_Aim of the exercise_
The answer must be every line from the entries below that contains "Hread".

[Saved entries]
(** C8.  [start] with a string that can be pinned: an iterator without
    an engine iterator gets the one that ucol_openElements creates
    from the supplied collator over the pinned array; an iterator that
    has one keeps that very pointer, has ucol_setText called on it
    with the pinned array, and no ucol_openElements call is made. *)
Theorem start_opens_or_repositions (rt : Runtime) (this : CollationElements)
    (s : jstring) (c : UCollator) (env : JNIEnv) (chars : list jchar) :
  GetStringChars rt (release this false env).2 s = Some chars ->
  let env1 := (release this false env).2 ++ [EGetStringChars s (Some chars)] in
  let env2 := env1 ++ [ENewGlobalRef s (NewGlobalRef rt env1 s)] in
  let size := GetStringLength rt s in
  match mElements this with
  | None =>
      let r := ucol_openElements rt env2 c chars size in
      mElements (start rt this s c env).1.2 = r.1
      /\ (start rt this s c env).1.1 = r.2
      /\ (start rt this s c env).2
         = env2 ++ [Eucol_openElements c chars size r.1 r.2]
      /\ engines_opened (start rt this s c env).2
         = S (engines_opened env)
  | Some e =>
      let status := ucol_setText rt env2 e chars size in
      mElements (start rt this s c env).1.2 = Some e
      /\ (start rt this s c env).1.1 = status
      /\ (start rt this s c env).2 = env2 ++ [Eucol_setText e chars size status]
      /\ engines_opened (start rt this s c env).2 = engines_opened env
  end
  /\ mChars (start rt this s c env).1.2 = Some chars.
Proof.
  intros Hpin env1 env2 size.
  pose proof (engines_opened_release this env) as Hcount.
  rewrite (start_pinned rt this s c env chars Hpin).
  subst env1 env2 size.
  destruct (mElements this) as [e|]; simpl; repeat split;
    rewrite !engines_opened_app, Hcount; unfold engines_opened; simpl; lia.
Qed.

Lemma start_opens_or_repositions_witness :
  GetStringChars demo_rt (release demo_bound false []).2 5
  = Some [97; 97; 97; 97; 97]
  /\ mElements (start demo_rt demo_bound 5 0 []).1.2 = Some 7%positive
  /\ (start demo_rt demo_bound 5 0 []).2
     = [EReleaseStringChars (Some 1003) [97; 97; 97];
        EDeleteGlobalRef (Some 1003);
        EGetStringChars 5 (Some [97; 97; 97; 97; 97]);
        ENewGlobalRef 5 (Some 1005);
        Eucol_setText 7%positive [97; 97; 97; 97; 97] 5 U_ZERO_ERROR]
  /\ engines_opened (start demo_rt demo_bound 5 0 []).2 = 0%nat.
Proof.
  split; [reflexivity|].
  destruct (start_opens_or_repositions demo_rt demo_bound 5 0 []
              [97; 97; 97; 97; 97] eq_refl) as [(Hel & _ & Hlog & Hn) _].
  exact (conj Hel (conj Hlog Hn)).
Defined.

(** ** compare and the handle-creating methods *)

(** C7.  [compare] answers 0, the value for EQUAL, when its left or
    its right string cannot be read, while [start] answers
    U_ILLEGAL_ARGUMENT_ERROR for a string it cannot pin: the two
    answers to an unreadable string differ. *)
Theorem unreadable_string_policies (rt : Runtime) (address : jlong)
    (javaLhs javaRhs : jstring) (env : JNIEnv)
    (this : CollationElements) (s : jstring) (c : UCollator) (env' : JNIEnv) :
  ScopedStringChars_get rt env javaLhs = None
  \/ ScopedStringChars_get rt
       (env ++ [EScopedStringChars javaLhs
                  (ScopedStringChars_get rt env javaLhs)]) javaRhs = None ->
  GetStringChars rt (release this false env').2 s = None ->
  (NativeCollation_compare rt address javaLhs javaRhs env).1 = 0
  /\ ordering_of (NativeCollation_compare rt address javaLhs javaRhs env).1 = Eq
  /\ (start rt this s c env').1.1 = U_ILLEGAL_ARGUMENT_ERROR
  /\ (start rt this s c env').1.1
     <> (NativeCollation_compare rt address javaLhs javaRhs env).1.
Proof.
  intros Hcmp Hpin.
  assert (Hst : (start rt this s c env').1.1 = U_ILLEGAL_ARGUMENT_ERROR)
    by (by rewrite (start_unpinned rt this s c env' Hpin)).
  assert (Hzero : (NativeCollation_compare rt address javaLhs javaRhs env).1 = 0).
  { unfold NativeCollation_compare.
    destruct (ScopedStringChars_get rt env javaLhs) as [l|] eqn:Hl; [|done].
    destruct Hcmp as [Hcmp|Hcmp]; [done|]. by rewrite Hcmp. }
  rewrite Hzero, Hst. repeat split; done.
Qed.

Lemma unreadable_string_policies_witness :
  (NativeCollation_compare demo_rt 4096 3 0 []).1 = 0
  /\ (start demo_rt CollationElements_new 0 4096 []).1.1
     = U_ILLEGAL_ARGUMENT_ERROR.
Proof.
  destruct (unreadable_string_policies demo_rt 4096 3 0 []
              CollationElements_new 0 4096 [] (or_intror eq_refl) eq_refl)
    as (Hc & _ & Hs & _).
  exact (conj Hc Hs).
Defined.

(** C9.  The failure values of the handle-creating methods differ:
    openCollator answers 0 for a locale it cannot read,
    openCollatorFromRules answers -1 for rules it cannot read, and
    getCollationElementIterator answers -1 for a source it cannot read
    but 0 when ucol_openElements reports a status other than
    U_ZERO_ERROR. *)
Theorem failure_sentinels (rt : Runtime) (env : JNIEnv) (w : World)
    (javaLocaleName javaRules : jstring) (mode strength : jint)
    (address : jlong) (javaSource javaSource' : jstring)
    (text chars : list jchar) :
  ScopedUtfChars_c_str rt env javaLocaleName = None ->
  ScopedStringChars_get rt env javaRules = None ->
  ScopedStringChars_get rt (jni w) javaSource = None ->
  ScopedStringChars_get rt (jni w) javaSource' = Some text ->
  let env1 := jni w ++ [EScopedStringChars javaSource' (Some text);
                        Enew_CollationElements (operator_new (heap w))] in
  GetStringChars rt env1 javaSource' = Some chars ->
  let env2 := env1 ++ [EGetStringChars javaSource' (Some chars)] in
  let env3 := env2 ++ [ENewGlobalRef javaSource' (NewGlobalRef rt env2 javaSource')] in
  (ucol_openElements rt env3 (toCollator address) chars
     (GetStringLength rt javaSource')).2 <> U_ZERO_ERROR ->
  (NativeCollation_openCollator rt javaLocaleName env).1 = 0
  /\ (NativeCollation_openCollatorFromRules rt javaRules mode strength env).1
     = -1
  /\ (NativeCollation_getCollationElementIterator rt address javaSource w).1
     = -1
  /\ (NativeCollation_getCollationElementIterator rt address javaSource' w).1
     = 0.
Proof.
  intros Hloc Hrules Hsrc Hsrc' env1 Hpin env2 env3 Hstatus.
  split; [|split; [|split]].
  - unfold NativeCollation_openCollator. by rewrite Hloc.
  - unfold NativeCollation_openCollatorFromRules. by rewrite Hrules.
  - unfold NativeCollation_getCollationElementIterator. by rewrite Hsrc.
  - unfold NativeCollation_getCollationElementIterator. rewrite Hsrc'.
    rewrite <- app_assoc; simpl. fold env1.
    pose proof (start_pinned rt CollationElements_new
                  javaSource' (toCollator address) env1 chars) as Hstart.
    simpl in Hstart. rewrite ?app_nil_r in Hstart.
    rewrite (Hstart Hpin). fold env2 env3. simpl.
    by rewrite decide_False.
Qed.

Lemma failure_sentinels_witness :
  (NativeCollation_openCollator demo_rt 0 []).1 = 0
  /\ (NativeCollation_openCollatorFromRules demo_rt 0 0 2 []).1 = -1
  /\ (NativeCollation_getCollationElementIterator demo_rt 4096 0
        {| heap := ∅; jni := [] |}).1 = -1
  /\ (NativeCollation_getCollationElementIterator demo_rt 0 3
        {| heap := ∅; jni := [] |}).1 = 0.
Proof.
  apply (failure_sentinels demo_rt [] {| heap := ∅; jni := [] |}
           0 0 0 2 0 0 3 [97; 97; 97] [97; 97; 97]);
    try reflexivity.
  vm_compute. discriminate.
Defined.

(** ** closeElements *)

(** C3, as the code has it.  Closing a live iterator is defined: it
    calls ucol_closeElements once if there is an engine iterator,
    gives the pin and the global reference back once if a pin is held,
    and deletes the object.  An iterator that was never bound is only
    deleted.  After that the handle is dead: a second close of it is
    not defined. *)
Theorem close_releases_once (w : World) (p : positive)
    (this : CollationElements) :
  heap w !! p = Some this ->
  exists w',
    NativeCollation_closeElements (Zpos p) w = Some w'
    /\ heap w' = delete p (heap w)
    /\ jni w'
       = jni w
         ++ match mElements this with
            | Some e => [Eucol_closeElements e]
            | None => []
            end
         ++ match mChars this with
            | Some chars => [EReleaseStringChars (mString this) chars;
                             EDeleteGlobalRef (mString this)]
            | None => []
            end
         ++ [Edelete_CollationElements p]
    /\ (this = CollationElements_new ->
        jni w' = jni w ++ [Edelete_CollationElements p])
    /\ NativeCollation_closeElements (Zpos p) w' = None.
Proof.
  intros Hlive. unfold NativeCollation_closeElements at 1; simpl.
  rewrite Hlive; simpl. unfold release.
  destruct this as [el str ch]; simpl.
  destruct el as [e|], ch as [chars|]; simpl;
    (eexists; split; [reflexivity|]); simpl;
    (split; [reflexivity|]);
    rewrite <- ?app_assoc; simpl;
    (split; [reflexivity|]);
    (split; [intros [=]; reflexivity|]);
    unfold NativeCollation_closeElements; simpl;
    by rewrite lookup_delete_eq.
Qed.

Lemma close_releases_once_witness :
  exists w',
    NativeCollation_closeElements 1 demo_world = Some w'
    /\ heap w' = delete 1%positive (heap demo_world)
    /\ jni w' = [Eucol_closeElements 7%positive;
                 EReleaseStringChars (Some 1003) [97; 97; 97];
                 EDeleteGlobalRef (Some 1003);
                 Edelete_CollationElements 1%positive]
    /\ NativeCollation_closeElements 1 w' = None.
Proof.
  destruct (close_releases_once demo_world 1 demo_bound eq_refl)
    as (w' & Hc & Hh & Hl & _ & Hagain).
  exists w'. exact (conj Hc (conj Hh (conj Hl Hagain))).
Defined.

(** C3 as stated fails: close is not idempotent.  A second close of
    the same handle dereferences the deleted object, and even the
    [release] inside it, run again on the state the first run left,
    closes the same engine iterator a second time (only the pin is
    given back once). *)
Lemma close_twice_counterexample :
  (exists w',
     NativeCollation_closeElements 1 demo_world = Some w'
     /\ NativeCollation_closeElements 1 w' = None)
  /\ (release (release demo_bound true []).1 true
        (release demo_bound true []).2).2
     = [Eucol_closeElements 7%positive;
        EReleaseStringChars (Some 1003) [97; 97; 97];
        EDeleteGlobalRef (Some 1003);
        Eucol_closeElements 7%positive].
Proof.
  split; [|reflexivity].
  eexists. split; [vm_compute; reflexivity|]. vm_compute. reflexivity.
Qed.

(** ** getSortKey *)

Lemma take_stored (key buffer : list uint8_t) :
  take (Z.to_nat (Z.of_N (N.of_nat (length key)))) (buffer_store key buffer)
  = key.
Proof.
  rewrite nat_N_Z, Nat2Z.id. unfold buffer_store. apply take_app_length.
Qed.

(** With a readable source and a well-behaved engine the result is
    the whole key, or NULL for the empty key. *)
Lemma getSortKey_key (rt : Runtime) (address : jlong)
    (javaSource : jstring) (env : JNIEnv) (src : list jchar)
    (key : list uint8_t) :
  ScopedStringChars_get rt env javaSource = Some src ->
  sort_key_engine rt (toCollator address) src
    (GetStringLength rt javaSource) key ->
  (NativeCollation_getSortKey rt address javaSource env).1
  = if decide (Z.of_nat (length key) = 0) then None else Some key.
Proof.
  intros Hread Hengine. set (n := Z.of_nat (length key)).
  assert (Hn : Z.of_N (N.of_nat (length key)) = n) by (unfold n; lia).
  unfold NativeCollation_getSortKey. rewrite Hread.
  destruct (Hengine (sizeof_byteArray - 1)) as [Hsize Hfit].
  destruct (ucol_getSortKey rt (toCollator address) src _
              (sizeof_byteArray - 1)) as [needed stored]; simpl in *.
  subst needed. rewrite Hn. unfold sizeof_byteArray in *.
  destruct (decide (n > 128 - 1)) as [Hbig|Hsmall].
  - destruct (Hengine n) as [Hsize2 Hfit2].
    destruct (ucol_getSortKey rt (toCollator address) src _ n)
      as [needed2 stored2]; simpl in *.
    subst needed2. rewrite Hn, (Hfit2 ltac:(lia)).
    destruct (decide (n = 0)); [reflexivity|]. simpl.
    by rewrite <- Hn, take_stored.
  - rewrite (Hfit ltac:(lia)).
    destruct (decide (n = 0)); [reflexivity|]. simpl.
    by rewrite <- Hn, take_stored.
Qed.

_Reply to the task_
  intros Hread Hengine. set (n := Z.of_nat (length key)).
  unfold NativeCollation_getSortKey. rewrite Hread.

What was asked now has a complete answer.